■ Instructions to follow ■
Of all the lines in the records below, copy only those that contain the string "stdpp".

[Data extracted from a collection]
○ ○ ○ ○
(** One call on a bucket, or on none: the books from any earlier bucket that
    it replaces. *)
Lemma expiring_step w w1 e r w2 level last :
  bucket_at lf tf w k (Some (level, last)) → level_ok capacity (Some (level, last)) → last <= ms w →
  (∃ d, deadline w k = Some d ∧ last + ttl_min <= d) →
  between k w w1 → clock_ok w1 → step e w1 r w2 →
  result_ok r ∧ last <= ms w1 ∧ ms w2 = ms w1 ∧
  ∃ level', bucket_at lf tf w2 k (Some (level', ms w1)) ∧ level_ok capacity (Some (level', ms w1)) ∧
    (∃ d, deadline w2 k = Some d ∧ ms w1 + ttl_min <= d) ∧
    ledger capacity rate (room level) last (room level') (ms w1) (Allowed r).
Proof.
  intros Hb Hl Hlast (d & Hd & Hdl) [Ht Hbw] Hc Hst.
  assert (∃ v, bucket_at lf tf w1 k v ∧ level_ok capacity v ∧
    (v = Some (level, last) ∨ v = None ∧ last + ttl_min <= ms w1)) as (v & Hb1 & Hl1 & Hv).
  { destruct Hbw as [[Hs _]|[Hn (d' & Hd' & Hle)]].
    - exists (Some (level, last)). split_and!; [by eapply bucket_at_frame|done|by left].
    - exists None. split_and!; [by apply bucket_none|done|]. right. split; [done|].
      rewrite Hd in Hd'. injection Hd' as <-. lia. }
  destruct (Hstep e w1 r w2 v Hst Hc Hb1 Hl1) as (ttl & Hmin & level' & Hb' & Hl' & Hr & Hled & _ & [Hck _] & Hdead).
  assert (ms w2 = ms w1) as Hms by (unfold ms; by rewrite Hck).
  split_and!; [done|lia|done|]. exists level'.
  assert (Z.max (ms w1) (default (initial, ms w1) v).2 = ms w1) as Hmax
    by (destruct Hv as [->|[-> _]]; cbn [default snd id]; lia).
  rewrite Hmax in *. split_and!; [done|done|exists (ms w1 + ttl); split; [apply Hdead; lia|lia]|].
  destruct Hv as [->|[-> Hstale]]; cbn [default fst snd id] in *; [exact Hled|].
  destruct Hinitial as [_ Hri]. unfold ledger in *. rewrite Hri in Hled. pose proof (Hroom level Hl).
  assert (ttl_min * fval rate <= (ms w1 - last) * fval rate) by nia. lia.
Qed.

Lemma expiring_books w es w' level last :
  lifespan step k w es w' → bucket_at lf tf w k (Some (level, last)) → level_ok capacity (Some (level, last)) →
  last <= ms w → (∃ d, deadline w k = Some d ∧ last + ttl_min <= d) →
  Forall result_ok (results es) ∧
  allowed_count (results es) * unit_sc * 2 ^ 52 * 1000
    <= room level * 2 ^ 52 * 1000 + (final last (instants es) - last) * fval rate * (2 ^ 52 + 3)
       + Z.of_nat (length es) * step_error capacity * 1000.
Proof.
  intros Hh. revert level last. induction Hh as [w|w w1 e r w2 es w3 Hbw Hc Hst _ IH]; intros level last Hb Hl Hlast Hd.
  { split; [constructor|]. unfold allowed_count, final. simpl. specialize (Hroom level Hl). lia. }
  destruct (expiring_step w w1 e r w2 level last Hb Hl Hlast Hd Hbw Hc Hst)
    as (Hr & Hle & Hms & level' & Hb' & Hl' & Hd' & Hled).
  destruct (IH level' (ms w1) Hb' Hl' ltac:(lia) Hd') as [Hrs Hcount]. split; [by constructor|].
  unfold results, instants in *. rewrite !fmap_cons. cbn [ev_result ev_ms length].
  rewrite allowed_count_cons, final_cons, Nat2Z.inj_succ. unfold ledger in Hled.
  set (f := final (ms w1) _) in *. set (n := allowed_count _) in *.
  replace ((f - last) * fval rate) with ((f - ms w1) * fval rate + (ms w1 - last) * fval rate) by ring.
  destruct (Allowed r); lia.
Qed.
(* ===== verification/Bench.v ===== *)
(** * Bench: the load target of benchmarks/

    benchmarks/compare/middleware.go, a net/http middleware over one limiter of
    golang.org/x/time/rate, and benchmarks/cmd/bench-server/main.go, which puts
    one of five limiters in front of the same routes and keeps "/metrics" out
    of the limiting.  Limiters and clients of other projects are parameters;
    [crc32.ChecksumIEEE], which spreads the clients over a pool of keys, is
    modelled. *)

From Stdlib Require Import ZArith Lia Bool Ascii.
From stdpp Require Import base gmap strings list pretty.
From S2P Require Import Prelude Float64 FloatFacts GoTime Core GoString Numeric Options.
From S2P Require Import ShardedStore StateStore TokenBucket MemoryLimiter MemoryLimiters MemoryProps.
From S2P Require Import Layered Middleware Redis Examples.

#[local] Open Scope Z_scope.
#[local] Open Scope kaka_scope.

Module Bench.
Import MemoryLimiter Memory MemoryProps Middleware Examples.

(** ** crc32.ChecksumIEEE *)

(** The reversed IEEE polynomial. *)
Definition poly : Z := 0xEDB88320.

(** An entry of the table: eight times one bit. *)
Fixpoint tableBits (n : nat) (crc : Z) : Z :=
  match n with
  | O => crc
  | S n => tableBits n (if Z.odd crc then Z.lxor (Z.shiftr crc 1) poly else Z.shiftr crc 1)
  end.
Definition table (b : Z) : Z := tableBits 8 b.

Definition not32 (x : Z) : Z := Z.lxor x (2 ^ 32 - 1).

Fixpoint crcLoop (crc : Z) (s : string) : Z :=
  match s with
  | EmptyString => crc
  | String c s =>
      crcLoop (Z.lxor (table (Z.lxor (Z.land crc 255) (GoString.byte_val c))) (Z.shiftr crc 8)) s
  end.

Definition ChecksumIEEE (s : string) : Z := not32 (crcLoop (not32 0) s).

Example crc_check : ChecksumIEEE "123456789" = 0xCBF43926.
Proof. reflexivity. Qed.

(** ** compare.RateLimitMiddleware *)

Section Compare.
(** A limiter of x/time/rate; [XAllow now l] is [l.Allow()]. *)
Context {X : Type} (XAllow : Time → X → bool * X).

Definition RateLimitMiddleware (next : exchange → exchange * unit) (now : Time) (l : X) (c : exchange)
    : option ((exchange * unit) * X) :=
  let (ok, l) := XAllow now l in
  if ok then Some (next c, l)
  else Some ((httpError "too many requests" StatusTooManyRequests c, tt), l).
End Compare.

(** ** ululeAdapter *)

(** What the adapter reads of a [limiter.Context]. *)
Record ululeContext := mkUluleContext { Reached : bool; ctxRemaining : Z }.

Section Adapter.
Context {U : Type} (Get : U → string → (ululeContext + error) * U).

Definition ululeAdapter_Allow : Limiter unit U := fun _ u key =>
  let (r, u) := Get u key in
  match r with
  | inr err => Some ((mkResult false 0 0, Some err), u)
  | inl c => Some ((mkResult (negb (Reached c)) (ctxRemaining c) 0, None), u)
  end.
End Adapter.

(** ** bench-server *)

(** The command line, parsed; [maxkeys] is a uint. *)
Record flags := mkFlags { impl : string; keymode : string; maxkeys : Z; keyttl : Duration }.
○ ○ ○ ○
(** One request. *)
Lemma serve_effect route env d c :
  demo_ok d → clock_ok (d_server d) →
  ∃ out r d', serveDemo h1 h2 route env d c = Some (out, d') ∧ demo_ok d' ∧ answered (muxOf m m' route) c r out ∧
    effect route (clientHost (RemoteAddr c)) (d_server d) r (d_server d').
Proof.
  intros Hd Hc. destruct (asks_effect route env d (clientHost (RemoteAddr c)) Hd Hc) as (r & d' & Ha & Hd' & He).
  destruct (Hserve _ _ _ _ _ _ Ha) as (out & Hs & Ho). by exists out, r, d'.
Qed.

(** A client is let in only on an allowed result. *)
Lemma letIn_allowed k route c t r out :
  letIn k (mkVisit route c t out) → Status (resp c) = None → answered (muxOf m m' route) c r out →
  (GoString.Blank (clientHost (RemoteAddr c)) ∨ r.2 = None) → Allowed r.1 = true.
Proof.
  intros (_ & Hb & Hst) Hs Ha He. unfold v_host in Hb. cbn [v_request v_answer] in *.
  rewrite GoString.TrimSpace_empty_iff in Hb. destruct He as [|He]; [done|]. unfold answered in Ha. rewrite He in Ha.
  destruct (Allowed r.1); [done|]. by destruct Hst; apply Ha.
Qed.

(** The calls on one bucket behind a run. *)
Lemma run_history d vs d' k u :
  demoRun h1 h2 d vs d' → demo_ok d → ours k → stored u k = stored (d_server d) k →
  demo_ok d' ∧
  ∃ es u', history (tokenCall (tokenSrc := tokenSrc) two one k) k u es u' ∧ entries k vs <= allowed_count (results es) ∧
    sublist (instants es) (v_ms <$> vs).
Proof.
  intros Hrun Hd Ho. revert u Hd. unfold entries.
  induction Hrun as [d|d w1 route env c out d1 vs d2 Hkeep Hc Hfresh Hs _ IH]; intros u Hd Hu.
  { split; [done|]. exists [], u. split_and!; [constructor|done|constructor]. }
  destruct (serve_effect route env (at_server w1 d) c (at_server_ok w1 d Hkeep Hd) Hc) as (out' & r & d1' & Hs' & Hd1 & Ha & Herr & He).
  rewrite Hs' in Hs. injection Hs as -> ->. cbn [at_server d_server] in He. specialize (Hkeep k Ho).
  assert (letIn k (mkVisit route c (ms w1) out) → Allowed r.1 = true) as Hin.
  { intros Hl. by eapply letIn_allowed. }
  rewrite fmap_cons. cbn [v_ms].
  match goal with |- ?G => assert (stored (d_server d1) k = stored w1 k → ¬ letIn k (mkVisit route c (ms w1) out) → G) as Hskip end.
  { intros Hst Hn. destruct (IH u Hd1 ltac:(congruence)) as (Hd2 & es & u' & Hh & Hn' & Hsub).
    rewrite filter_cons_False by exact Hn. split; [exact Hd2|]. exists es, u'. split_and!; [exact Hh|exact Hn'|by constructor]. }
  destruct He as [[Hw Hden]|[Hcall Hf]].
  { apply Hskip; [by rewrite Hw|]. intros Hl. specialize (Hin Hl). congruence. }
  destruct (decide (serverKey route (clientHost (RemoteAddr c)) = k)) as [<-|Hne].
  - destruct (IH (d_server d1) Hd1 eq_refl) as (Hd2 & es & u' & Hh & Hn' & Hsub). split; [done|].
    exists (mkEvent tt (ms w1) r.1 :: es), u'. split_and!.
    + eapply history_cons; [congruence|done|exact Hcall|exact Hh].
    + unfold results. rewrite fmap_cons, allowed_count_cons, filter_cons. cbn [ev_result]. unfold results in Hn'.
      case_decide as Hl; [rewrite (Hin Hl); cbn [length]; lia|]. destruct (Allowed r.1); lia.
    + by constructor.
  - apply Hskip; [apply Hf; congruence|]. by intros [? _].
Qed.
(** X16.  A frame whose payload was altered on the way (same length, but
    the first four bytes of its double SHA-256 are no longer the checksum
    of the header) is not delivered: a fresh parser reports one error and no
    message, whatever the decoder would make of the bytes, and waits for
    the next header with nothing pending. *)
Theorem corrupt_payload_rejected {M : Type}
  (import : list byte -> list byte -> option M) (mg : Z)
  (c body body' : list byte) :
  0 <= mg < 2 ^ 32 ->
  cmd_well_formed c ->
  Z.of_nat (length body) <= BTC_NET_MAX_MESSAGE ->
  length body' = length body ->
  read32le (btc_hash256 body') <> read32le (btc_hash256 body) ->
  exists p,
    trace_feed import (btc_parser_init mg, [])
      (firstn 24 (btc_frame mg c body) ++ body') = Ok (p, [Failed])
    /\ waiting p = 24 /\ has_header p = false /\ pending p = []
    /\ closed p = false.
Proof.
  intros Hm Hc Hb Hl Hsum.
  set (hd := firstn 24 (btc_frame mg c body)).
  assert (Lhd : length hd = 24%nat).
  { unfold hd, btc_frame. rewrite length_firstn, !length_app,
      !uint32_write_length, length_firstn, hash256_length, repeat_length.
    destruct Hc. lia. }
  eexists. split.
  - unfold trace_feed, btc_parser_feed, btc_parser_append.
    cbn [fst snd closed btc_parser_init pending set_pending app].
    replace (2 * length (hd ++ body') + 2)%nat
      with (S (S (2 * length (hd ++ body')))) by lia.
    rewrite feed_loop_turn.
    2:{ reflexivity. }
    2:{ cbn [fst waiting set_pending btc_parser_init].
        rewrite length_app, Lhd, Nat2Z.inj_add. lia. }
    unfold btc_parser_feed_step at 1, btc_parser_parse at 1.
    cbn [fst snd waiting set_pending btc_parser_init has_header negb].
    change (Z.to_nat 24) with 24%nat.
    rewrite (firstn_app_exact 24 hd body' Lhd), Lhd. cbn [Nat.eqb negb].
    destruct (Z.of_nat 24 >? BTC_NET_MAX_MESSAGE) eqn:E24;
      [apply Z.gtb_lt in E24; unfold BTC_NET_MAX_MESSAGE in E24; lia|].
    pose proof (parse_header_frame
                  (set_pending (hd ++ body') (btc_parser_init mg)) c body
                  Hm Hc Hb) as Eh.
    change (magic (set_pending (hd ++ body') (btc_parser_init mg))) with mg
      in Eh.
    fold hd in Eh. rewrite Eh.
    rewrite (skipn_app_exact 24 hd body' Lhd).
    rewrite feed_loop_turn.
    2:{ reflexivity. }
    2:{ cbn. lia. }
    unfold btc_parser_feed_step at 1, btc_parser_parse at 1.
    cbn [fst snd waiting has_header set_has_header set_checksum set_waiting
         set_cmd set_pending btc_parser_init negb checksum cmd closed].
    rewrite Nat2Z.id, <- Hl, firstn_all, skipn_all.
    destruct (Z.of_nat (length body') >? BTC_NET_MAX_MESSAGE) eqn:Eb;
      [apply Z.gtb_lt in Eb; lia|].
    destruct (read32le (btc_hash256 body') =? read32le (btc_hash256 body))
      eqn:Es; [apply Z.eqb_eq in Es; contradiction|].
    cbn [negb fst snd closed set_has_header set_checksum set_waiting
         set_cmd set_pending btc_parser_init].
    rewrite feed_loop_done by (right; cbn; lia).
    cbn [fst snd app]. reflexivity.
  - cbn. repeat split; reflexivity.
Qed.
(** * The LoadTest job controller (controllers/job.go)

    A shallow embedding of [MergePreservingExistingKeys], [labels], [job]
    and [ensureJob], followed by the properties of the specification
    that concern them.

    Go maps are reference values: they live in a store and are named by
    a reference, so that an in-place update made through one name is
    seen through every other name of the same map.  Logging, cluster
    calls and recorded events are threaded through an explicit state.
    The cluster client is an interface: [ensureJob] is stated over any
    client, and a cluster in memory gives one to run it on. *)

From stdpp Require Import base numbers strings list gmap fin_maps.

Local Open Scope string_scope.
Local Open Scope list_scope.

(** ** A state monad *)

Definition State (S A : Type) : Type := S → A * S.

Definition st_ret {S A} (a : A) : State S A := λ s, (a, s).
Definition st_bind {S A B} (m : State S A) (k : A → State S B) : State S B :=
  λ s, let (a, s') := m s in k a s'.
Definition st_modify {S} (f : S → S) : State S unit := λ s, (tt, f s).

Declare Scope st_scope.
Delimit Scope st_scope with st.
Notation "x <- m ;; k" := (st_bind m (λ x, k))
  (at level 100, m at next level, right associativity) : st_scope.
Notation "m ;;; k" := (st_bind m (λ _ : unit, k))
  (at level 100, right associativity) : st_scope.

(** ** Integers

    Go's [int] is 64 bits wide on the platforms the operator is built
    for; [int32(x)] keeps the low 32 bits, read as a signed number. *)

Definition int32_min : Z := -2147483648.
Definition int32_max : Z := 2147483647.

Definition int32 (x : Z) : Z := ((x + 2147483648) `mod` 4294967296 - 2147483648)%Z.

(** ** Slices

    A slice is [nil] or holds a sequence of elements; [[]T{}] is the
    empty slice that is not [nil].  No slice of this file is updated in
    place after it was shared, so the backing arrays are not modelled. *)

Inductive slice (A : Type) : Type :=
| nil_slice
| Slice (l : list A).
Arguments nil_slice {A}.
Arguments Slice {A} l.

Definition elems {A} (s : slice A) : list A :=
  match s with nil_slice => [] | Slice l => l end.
○ ○ ○ ○
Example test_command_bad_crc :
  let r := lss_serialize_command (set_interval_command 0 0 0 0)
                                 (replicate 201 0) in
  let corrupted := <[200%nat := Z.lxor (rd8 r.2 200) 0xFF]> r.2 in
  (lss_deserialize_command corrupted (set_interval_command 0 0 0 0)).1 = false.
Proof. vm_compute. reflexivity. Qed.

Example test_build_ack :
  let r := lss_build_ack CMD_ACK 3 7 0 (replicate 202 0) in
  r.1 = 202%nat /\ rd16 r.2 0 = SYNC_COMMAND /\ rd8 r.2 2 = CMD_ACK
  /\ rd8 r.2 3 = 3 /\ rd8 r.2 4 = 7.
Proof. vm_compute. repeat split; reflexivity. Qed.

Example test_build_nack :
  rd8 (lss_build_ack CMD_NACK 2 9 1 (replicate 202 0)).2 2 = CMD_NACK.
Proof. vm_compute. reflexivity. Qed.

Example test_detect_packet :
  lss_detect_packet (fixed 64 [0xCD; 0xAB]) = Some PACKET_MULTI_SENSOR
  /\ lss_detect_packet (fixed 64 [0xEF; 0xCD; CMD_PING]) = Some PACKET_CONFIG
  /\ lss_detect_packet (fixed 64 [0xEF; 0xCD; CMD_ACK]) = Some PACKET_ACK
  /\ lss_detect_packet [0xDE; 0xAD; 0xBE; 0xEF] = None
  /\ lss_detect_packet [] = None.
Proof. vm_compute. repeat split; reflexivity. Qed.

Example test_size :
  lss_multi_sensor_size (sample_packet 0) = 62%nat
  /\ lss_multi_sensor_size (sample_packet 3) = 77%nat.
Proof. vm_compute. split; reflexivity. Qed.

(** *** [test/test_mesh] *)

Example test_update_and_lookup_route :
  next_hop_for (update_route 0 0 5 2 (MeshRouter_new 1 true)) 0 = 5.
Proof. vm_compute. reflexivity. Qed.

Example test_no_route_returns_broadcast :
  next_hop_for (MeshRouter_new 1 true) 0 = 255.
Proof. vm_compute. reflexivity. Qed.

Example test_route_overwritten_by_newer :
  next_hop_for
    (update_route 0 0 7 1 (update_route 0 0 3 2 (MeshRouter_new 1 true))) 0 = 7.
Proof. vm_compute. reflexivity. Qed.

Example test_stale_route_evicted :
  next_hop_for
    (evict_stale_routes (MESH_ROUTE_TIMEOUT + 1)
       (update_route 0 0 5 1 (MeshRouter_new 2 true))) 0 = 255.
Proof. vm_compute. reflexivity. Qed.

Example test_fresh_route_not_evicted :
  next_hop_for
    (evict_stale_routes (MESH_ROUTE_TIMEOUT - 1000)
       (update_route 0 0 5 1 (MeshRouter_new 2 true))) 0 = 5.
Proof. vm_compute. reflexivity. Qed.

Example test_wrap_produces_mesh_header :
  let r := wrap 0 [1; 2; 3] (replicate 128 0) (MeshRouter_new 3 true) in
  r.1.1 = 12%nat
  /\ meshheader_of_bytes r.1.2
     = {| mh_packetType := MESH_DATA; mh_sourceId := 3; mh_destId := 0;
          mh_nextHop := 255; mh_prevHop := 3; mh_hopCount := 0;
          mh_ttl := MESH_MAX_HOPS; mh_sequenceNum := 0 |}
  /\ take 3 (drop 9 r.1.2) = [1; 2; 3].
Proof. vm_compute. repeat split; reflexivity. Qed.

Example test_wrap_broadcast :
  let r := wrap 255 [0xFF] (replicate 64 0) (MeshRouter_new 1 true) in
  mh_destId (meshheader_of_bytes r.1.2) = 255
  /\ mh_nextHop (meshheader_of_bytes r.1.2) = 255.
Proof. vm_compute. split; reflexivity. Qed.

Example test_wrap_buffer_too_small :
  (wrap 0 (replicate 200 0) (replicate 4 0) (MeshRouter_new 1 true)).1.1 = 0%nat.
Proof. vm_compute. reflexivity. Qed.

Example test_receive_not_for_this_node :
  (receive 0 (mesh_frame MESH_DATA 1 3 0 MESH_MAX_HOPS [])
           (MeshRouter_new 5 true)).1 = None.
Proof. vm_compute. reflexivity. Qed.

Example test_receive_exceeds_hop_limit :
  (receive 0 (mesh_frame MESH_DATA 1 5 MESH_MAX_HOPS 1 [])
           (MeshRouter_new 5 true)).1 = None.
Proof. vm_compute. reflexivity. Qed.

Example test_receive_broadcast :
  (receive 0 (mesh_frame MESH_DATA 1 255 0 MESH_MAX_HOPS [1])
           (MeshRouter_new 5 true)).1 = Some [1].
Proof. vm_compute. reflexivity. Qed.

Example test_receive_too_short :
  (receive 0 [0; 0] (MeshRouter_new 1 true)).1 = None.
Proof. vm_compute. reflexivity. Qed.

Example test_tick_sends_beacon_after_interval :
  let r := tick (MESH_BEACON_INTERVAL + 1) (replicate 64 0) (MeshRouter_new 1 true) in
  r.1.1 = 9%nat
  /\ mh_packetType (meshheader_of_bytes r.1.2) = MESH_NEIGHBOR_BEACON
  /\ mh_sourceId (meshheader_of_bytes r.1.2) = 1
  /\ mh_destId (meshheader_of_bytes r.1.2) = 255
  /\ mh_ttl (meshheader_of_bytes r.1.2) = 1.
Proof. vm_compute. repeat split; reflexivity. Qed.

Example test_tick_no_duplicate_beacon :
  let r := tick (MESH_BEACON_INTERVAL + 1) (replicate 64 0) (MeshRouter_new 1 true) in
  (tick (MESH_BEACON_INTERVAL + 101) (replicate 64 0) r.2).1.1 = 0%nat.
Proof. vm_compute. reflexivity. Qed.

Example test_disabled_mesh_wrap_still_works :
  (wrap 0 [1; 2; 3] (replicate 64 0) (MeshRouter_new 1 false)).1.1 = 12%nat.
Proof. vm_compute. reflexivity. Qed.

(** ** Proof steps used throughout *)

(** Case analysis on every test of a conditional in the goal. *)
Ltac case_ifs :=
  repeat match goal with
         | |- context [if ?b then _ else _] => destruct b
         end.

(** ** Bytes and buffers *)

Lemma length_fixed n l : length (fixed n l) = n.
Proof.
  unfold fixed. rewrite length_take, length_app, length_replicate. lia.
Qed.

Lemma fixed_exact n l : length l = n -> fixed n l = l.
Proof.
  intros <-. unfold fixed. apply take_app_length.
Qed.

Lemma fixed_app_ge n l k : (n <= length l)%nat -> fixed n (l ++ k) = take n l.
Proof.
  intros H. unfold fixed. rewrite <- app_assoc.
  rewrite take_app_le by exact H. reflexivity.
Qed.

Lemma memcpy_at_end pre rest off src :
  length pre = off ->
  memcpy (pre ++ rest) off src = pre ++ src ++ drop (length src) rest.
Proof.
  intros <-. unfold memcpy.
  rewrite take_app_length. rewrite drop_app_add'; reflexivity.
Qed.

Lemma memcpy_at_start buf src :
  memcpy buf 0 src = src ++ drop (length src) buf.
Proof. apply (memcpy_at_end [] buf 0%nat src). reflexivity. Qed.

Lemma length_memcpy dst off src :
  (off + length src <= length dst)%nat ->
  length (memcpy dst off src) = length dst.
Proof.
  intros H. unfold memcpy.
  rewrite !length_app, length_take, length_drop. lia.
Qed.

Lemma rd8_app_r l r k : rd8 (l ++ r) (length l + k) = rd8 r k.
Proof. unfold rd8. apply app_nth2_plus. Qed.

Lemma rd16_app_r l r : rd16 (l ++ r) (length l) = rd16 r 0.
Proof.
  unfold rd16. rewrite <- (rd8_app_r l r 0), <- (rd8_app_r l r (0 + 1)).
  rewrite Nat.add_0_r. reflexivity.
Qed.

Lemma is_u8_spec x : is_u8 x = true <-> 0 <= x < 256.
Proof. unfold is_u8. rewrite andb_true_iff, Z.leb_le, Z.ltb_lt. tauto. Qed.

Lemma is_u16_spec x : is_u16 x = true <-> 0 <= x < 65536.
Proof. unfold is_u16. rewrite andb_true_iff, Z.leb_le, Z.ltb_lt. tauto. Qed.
○ ○ ○ ○
■ Written response ■
From stdpp Require Import base gmap strings list pretty.
From stdpp Require Import base numbers strings list gmap fin_maps.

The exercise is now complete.